Problem statement:
Your answer should be the exact lines of the data below from the one containing "Module PyStr." through the one containing "andb (Nat.eqb (nat_of_ascii c) 194)"; please include nothing else.

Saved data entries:
(** * configdrift-scheduledconfigcheck: one check cycle of [main.py]

    A shallow embedding of [src/main.py].  The script runs a command,
    parses its output, loads a baseline document, compares both with
    DeepDiff and logs the verdict.  Everything the script obtains from
    outside (the sub-process, the file system, HTTP, the YAML and JSON
    parsers) is gathered in a record [Libraries]; every function of the
    script is a function over that record that returns its Python result
    together with the events (log records and library calls) it caused. *)

From Stdlib Require Import List String Ascii ZArith Bool Lia Permutation.
Import ListNotations.
Local Open Scope string_scope.
Local Open Scope list_scope.

(** ** Python strings: the three [str] methods the script uses *)

Module PyStr.

(** ASCII model of [str.lower()]. *)
Definition lower_ascii (c : ascii) : ascii :=
  let n := nat_of_ascii c in
  if andb (Nat.leb 65 n) (Nat.leb n 90) then ascii_of_nat (n + 32) else c.

Fixpoint lower (s : string) : string :=
  match s with
  | EmptyString => EmptyString
  | String c s' => String (lower_ascii c) (lower s')
  end.

Fixpoint rev_onto (s acc : string) : string :=
  match s with
  | EmptyString => acc
  | String c s' => rev_onto s' (String c acc)
  end.

Definition rev (s : string) : string := rev_onto s EmptyString.

(** [s.endswith(suffix)]: the reversed suffix starts the reversed [s]. *)
Definition endswith (s suffix : string) : bool :=
  String.prefix (rev suffix) (rev s).

(** A Python [str] is held as the bytes of its UTF-8 encoding.  The
    white-space characters that [str.strip()] removes are those of
    [str.isspace()], here by the length of their encoding.  One byte:
    U+0009 to U+000D, U+001C to U+001F and U+0020. *)
Definition is_space (c : ascii) : bool :=
  let n := nat_of_ascii c in
  orb (Nat.eqb n 32)
      (orb (andb (Nat.leb 9 n) (Nat.leb n 13))
           (andb (Nat.leb 28 n) (Nat.leb n 31))).

(** Two bytes: U+0085 (C2 85) and U+00A0 (C2 A0). *)
Definition is_space2 (c d : ascii) : bool :=
  andb (Nat.eqb (nat_of_ascii c) 194)
       (orb (Nat.eqb (nat_of_ascii d) 133) (Nat.eqb (nat_of_ascii d) 160)).

(** Three bytes: U+1680 (E1 9A 80), U+2000 to U+200A (E2 80 80 to
    E2 80 8A), U+2028, U+2029 and U+202F (E2 80 A8, A9, AF), U+205F
    (E2 81 9F) and U+3000 (E3 80 80). *)
Definition is_space3 (c d e : ascii) : bool :=
  let c := nat_of_ascii c in
  let d := nat_of_ascii d in
  let e := nat_of_ascii e in
  orb (andb (Nat.eqb c 225) (andb (Nat.eqb d 154) (Nat.eqb e 128)))
 (orb (andb (Nat.eqb c 226)
            (andb (Nat.eqb d 128)
                  (orb (andb (Nat.leb 128 e) (Nat.leb e 138))
                       (orb (Nat.eqb e 168)
                            (orb (Nat.eqb e 169) (Nat.eqb e 175))))))
 (orb (andb (Nat.eqb c 226) (andb (Nat.eqb d 129) (Nat.eqb e 159)))
      (andb (Nat.eqb c 227) (andb (Nat.eqb d 128) (Nat.eqb e 128))))).

Section Strip.
Variable one : ascii -> bool.
Variable two : ascii -> ascii -> bool.
Variable three : ascii -> ascii -> ascii -> bool.

(** The number of bytes of the white-space character at the head of [s];
    0 when there is none. *)
Definition space_width (s : string) : nat :=
  match s with
  | EmptyString => 0
  | String c s1 =>
      if one c then 1
      else match s1 with
           | EmptyString => 0
           | String d s2 =>
               if two c d then 2
               else match s2 with
                    | EmptyString => 0
                    | String e _ => if three c d e then 3 else 0
                    end
           end
  end.

(** Drops the white-space characters at the head of [s]. *)
Fixpoint lstrip_with (s : string) : string :=
  match s with
  | EmptyString => EmptyString
  | String c s1 =>
      if one c then lstrip_with s1
      else match s1 with
           | EmptyString => s
           | String d s2 =>
               if two c d then lstrip_with s2
               else match s2 with
                    | EmptyString => s
                    | String e s3 =>
                        if three c d e then lstrip_with s3 else s
                    end
           end
  end.
End Strip.

(** At the end of a text the bytes of a character are met last byte
    first. *)
Definition is_space2_back (d c : ascii) : bool := is_space2 c d.
Definition is_space3_back (e d c : ascii) : bool := is_space3 c d e.

Definition starts_with_space (s : string) : bool :=
  negb (Nat.eqb (space_width is_space is_space2 is_space3 s) 0).

Definition ends_with_space (s : string) : bool :=
  negb (Nat.eqb
          (space_width is_space is_space2_back is_space3_back (rev s)) 0).

Definition lstrip (s : string) : string :=
  lstrip_with is_space is_space2 is_space3 s.

Definition rstrip (s : string) : string :=
  rev (lstrip_with is_space is_space2_back is_space3_back (rev s)).

(** [s.strip()] *)
Definition strip (s : string) : string := rstrip (lstrip s).

(** Truth value of a Python [str]: only the empty string is false. *)
Definition truthy (s : string) : bool :=
  match s with EmptyString => false | String _ _ => true end.

End PyStr.

(** ** Python exceptions, by the classes the handlers of the script name *)

Inductive exn_class : Type :=
| CalledProcessError
| FileNotFoundError
| RequestException
| YAMLError
| JSONDecodeError
| OtherException.

Record exn : Type := mk_exn { exn_kind : exn_class; exn_text : string }.

Inductive outcome (A : Type) : Type :=
| Return (a : A)
| Raise (e : exn).
Arguments Return {A} a.
Arguments Raise {A} e.

(** ** Parsed documents *)

#[local] Set Warnings "-register-all".

Inductive ScalarValue : Type :=
| SStr (s : string)
| SInt (z : Z)
| SFloat (lexical : string)
| SBool (b : bool)
| SNull.

(** The Python objects that [yaml.safe_load] and [json.loads] return, in
    the shape of the CanonicalNode of section 3 of the spec: scalars,
    [dict] and [list].  [Scalar SNull] is Python's [None]; a float is kept
    in its lexical form. *)
Inductive CanonicalNode : Type :=
| Scalar (v : ScalarValue)
| Mapping (entries : list (string * CanonicalNode))
| Sequence (items : list CanonicalNode).

Definition PyNone : CanonicalNode := Scalar SNull.

(** [x is None] *)
Definition is_None (x : CanonicalNode) : bool :=
  match x with
  | Scalar SNull => true
  | _ => false
  end.
(** * obsidian-chessboard: the notation parser of [src/main.ts]

    A shallow embedding of [ObsidianChess.parseCode], of the settings
    fallback of [ObsidianChess.onload] and of the code block processor
    that [ObsidianChess.draw_chessboard] returns, with the properties of
    the repository's specification stated against it.

    JavaScript strings are sequences of UTF-16 code units; they are modelled
    as lists of code units ([N]), so that [trim] can use the whole
    ECMAScript white-space table.  A thrown exception is the [Throw] case of
    a small error monad. *)

From Stdlib Require Import NArith ZArith List Bool String Ascii.
Import ListNotations.

(* ------------------------------------------------------------------ *)
(** ** JavaScript strings *)

Module JS.

Definition code_unit := N.
Definition jsstring := list code_unit.

(** A string literal of the source (all of them are ASCII). *)
Definition lit (s : string) : jsstring :=
  map N_of_ascii (list_ascii_of_string s).
Arguments lit : simpl never.

Fixpoint eqb (s t : jsstring) : bool :=
  match s, t with
  | [], [] => true
  | c :: s', d :: t' => N.eqb c d && eqb s' t'
  | _, _ => false
  end.

(** [s.startsWith(p)] *)
Fixpoint startsWith (p s : jsstring) : bool :=
  match p, s with
  | [], _ => true
  | _ :: _, [] => false
  | c :: p', d :: s' => N.eqb c d && startsWith p' s'
  end.

(** [s.replace(pat, rep)] for a string pattern: the first occurrence of
    [pat] in [s], scanning from the left, is replaced by [rep] (the
    replacement strings of the source contain no [$] pattern). *)
Fixpoint replace (pat rep s : jsstring) : jsstring :=
  if startsWith pat s then rep ++ skipn (List.length pat) s
  else match s with
       | [] => []
       | c :: s' => c :: replace pat rep s'
       end.

(** [s.substring(n)] *)
Definition substring (n : nat) (s : jsstring) : jsstring := skipn n s.

(** ECMAScript [WhiteSpace] and [LineTerminator] code points, the ones
    [String.prototype.trim] strips: TAB, LF, VT, FF, CR, SP, NBSP, the
    Unicode space separators, LS, PS and the byte order mark. *)
Definition is_white_space (c : code_unit) : bool :=
  ((9 <=? c) && (c <=? 13) || (c =? 32) || (c =? 160) || (c =? 5760)
   || (8192 <=? c) && (c <=? 8202) || (c =? 8232) || (c =? 8233)
   || (c =? 8239) || (c =? 8287) || (c =? 12288) || (c =? 65279))%N.

Fixpoint trimStart (s : jsstring) : jsstring :=
  match s with
  | [] => []
  | c :: s' => if is_white_space c then trimStart s' else s
  end.

Definition trimEnd (s : jsstring) : jsstring := rev (trimStart (rev s)).

(** [s.trim()] *)
Definition trim (s : jsstring) : jsstring := trimEnd (trimStart s).

(** Prepend a code unit to the first piece of a split. *)
Definition cons_first (c : code_unit) (parts : list jsstring) : list jsstring :=
  match parts with
  | [] => [[c]]
  | p :: ps => (c :: p) :: ps
  end.

(** [s.split(sep)] for a separator of one code unit: every occurrence
    separates, empty pieces are kept, and the empty string gives [[""]]. *)
Fixpoint split (sep : code_unit) (s : jsstring) : list jsstring :=
  match s with
  | [] => [[]]
  | c :: s' => if N.eqb c sep then [] :: split sep s'
               else cons_first c (split sep s')
  end.

Definition LF : code_unit := 10%N.
Definition CR : code_unit := 13%N.

(** [s.split(/\r?\n/)]: a line feed, together with a carriage return
    directly before it, separates; a carriage return alone does not. *)
Fixpoint split_lines (s : jsstring) : list jsstring :=
  match s with
  | [] => [[]]
  | c :: s' =>
      if N.eqb c LF then [] :: split_lines s'
      else
        match s' with
        | d :: s'' =>
            if N.eqb c CR && N.eqb d LF then [] :: split_lines s''
            else cons_first c (split_lines s')
        | [] => cons_first c (split_lines s')
        end
  end.

End JS.
Import JS.

(* ------------------------------------------------------------------ *)
(** ** Exceptions *)

(** What a [throw] carries: [Error(message)], or the [TypeError] of a
    method call on [undefined]. *)
Inductive exn : Type :=
| Error (message : jsstring)
| TypeError.

Inductive result (A : Type) : Type :=
| Ok (a : A)
| Throw (e : exn).
Arguments Ok {A} a.
Arguments Throw {A} e.

Definition bind {A B : Type} (r : result A) (k : A -> result B) : result B :=
  match r with
  | Ok a => k a
  | Throw e => Throw e
  end.

Notation "x <- r ;; k" := (bind r (fun x => k))
  (at level 61, r at next level, right associativity).
Notation "' p <- r ;; k" := (bind r (fun p => k))
  (at level 61, p pattern, r at next level, right associativity).

(** [for (let x of xs) body], the body threading the loop's variables and
    possibly throwing. *)
Fixpoint for_of {A S : Type} (body : S -> A -> result S) (xs : list A) (s : S)
  : result S :=
  match xs with
  | [] => Ok s
  | x :: xs' => s' <- body s x ;; for_of body xs' s'
  end.

(* ------------------------------------------------------------------ *)
(** ** The parsed model *)

(** [Highlight | ArrowAnnotation]; the [type] tag is the constructor.  A
    field that destructuring leaves [undefined] is [None]. *)
Inductive Annotation : Type :=
| Highlight (square : jsstring)
| ArrowAnnotation (start end_ : option jsstring).

Record ParsedChessCode : Type := mkParsed {
  fen : jsstring;
  annotations : list Annotation;
  orientation : jsstring
}.

Definition white : jsstring := lit "white".
Definition black : jsstring := lit "black".

Definition SPACE : code_unit := 32%N.
Definition DASH : code_unit := 45%N.

Definition NL : jsstring := [LF].

(* ------------------------------------------------------------------ *)
(** ** [ObsidianChess.parseCode] *)

(** The body of the inner loop over the tokens of an annotations line:
    [annotations.push(...)] appends at the end. *)
Definition push_annotation (annotations : list Annotation) (annotation : jsstring)
  : list Annotation :=
  if startsWith (lit "H") annotation then
    annotations ++ [Highlight (substring 1 annotation)]
  else if startsWith (lit "A") annotation then
    let parts := split DASH (substring 1 annotation) in
    annotations ++ [ArrowAnnotation (nth_error parts 0) (nth_error parts 1)]
  else annotations.

(** The variables the outer loop updates. *)
Definition loop_vars : Type := (jsstring * list Annotation)%type.

(** The body of the outer loop, for one line after the first.  The source
    reassigns [line] in the orientation branch, and the annotations test
    reads the reassigned value. *)
Definition parse_line (vars : loop_vars) (line : jsstring) : result loop_vars :=
  let '(orientation, annotations) := vars in
  if eqb (trim line) (lit "") then Ok vars
  else
    '(line, orientation) <-
      (if startsWith (lit "orientation: ") line then
         let line := replace (lit "orientation: ") (lit "") line in
         let line := trim line in
         if negb (eqb line white) && negb (eqb line black) then
           Throw (Error (lit "Unknown orientation " ++ orientation))
         else Ok (line, line)
       else Ok (line, orientation)) ;;
    let annotations :=
      if startsWith (lit "annotations: ") line then
        let line := replace (lit "annotations: ") (lit "") line in
        let partial_annotations := split SPACE line in
        fold_left push_annotation partial_annotations annotations
      else annotations in
    Ok (orientation, annotations).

Written response:
Module PyStr.

(** ASCII model of [str.lower()]. *)
Definition lower_ascii (c : ascii) : ascii :=
  let n := nat_of_ascii c in
  if andb (Nat.leb 65 n) (Nat.leb n 90) then ascii_of_nat (n + 32) else c.

Fixpoint lower (s : string) : string :=
  match s with
  | EmptyString => EmptyString
  | String c s' => String (lower_ascii c) (lower s')
  end.

Fixpoint rev_onto (s acc : string) : string :=
  match s with
  | EmptyString => acc
  | String c s' => rev_onto s' (String c acc)
  end.

Definition rev (s : string) : string := rev_onto s EmptyString.

(** [s.endswith(suffix)]: the reversed suffix starts the reversed [s]. *)
Definition endswith (s suffix : string) : bool :=
  String.prefix (rev suffix) (rev s).

(** A Python [str] is held as the bytes of its UTF-8 encoding.  The
    white-space characters that [str.strip()] removes are those of
    [str.isspace()], here by the length of their encoding.  One byte:
    U+0009 to U+000D, U+001C to U+001F and U+0020. *)
Definition is_space (c : ascii) : bool :=
  let n := nat_of_ascii c in
  orb (Nat.eqb n 32)
      (orb (andb (Nat.leb 9 n) (Nat.leb n 13))
           (andb (Nat.leb 28 n) (Nat.leb n 31))).

(** Two bytes: U+0085 (C2 85) and U+00A0 (C2 A0). *)
Definition is_space2 (c d : ascii) : bool :=
  andb (Nat.eqb (nat_of_ascii c) 194)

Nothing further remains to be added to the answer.